Each line from the one containing "(parse : string" through the end of the entries below should be transcribed exactly, and no other line.

Stored items:
****************
(** *** Configuration *)
Definition load_config_value (key : string) (db : MemoryDb) : option string :=
  snd <$> find_by fst key (db_config db).
Definition set_config_value (key value : string) (db : MemoryDb) : MemoryDb :=
  db <| db_config ::= fun l =>
    match find_by fst key l with
    | Some _ => update_where (fun r => bool_decide (fst r = key)) (fun r => (fst r, value)) l
    | None => l ++ [(key, value)]
    end |>.

(** [str::parse] of an unsigned integer: an optional sign and digits, below [2^w]. *)
Fixpoint digits_value (acc : Z) (l : bytes) : option Z :=
  match l with
  | [] => Some acc
  | c :: l' => if is_digit c then digits_value (acc * 10 + (Z.of_nat (Ascii.nat_of_ascii c) - 48))%Z l' else None
  end.
Definition parse_unsigned (w : Z) (s : string) : option Z :=
  let l := match to_bytes s with "+"%char :: l => l | l => l end in
  n ← match l with [] => None | _ => digits_value 0 l end;
  if (n <? 2 ^ w)%Z then Some n else None.

Definition invalid_config (key value : string) : StoreError :=
  Serialization ("invalid " +:+ key +:+ " config `" +:+ value +:+ "`").
Definition load_parsed {A} (parse : string -> option A) (key : string) (default : A) : Conn A :=
  v ← query (load_config_value key);
  match v with
  | Some raw => some_or_raise (parse raw) (invalid_config key raw)
  | None => mret default
  end.
Definition load_f32_config (key : string) (default : float) : Conn float := load_parsed parse_f32 key default.
Definition load_u32_config (key : string) (default : Z) : Conn Z := load_parsed (parse_unsigned 32) key default.
Definition load_embedding_dimensions : Conn Z := load_parsed (parse_unsigned 64) "embedding_dimensions" 768%Z.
****************
§ Exercise solution:
Definition load_parsed {A} (parse : string -> option A) (key : string) (default : A) : Conn A :=
  v ← query (load_config_value key);
  match v with
  | Some raw => some_or_raise (parse raw) (invalid_config key raw)
  | None => mret default
  end.
Definition load_f32_config (key : string) (default : float) : Conn float := load_parsed parse_f32 key default.
Definition load_u32_config (key : string) (default : Z) : Conn Z := load_parsed (parse_unsigned 32) key default.
Definition load_embedding_dimensions : Conn Z := load_parsed (parse_unsigned 64) "embedding_dimensions" 768%Z.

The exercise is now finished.